Set down, exactly as written, every line from the top of the records below to the line containing "Open Scope Z_scope.", both ends included, and no others.

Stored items
───
(* ===== verification/Endpoint.v ===== *)
(** * UTF-8 and WebSocket endpoints

    From [src/graphql/subscription_client.cpp]: the check every text frame passes ([validUtf8])
    and the address a subscription client connects to ([normalizeGraphQLWebSocketUrl]). *)

From S2P Require Import Prelude Bytes Core Json.

Open Scope Z_scope.

(** ** UTF-8 *)

(** The loop over the [n] continuation octets; the caller has checked that they are there. *)
Fixpoint continued (n : nat) (value : Z) (s : bytes) : option (Z * bytes) :=
  match n with
  | O => Some (value, s)
  | S n =>
      match s with
      | next :: s =>
          if negb (Z.land next 192 =? 128) then None
          else continued n (Z.lor (u32 (Z.shiftl value 6)) (Z.land next 63)) s
      | [] => None
      end
  end.

(** How a lead octet starts: the continuation octets to come, the bits it carries and the least
    value that needs that length. *)
Definition leadOctet (first : Z) : option (nat * Z * Z) :=
  if (194 <=? first) && (first <=? 223) then Some (1%nat, Z.land first 31, 128)
  else if (224 <=? first) && (first <=? 239) then Some (2%nat, Z.land first 15, 2048)
  else if (240 <=? first) && (first <=? 244) then Some (3%nat, Z.land first 7, 65536)
  else None.
(** The lowercase host of an absolute URL. *)
Definition estateHostname (url : bytes) : option bytes :=
  scheme ← find schemeMark url;
  let rest := drop (scheme + 3) url in
  let rest :=
    match find [64] rest, find [47] rest with
    | Some at_, None => drop (at_ + 1) rest
    | Some at_, Some firstSlash => if (at_ <? firstSlash)%nat then drop (at_ + 1) rest else rest
    | None, _ => rest
    end in
  let host := upTo (findAny (chars "/?#") rest) rest in
  host ← (match host with
          | 91 :: _ => close ← find [93] host; Some (take (close + 1) host)
          | _ => Some (upTo (find [58] host) host)
          end);
  if bool_decide (host = []) then None else Some (lowercase host).

(** [rfind] of a character in the whole text. *)
Definition findLast (c : Z) (s : bytes) : option nat :=
  i ← find [c] (reverse s); Some (length s - 1 - i)%nat.

(** The last two labels. [rfind] up to [last - 1] searches the whole text when [last] is 0. *)
Definition site (host : bytes) : bytes :=
  match findLast 46 host with
  | None => host
  | Some last =>
      match findLast 46 (if (last =? 0)%nat then host else take last host) with
      | None => host
      | Some prior => drop (prior + 1) host
      end
  end.

Definition isSameEstate (current candidate : bytes) : bool :=
  match estateHostname current, estateHostname candidate with
  | Some a, Some b =>
      bool_decide (a = b) || (bool_decide (site a = site b) && bool_decide (is_Some (find [46] (site a))))
  | _, _ => false
  end.

(** The loop of [isIpLiteral]: dots so far, digits since the last one. *)
Fixpoint ipParts (parts digits : nat) (host : bytes) : bool :=
  match host with
  | [] => (parts =? 3)%nat && (0 <? digits)%nat
  | c :: host =>
      if c =? 46 then if (digits =? 0)%nat then false else ipParts (S parts) 0 host
      else if isDigit c && (digits <? 3)%nat then ipParts parts (S digits) host
      else false
  end.

Definition isIpLiteral (host : bytes) : bool := match host with 91 :: _ => true | _ => ipParts 0 0 host end.

Definition isLoopback (host : bytes) : bool :=
  let suffix := chars ".localhost" in
  bool_decide (host = chars "localhost") || bool_decide (host = chars "[::1]") ||
  ((length suffix <? length host)%nat && bool_decide (drop (length host - length suffix) host = suffix)) ||
  (isIpLiteral host && hasPrefix (chars "127.") host).

Definition sameEstate (urlA hostA urlB hostB : bytes) : bool :=
  if bool_decide (hostA = hostB) then true
  else if isIpLiteral hostA || isIpLiteral hostB then false
  else isSameEstate urlA urlB.

Definition kDefaultHttpOrigin : bytes := chars "https://ck.prod.crowdedkingdoms.com".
───
-- SOLUTION TO THE EXERCISE --
(* ===== verification/Endpoint.v ===== *)
(** * UTF-8 and WebSocket endpoints

    From [src/graphql/subscription_client.cpp]: the check every text frame passes ([validUtf8])
    and the address a subscription client connects to ([normalizeGraphQLWebSocketUrl]). *)

From S2P Require Import Prelude Bytes Core Json.

Open Scope Z_scope.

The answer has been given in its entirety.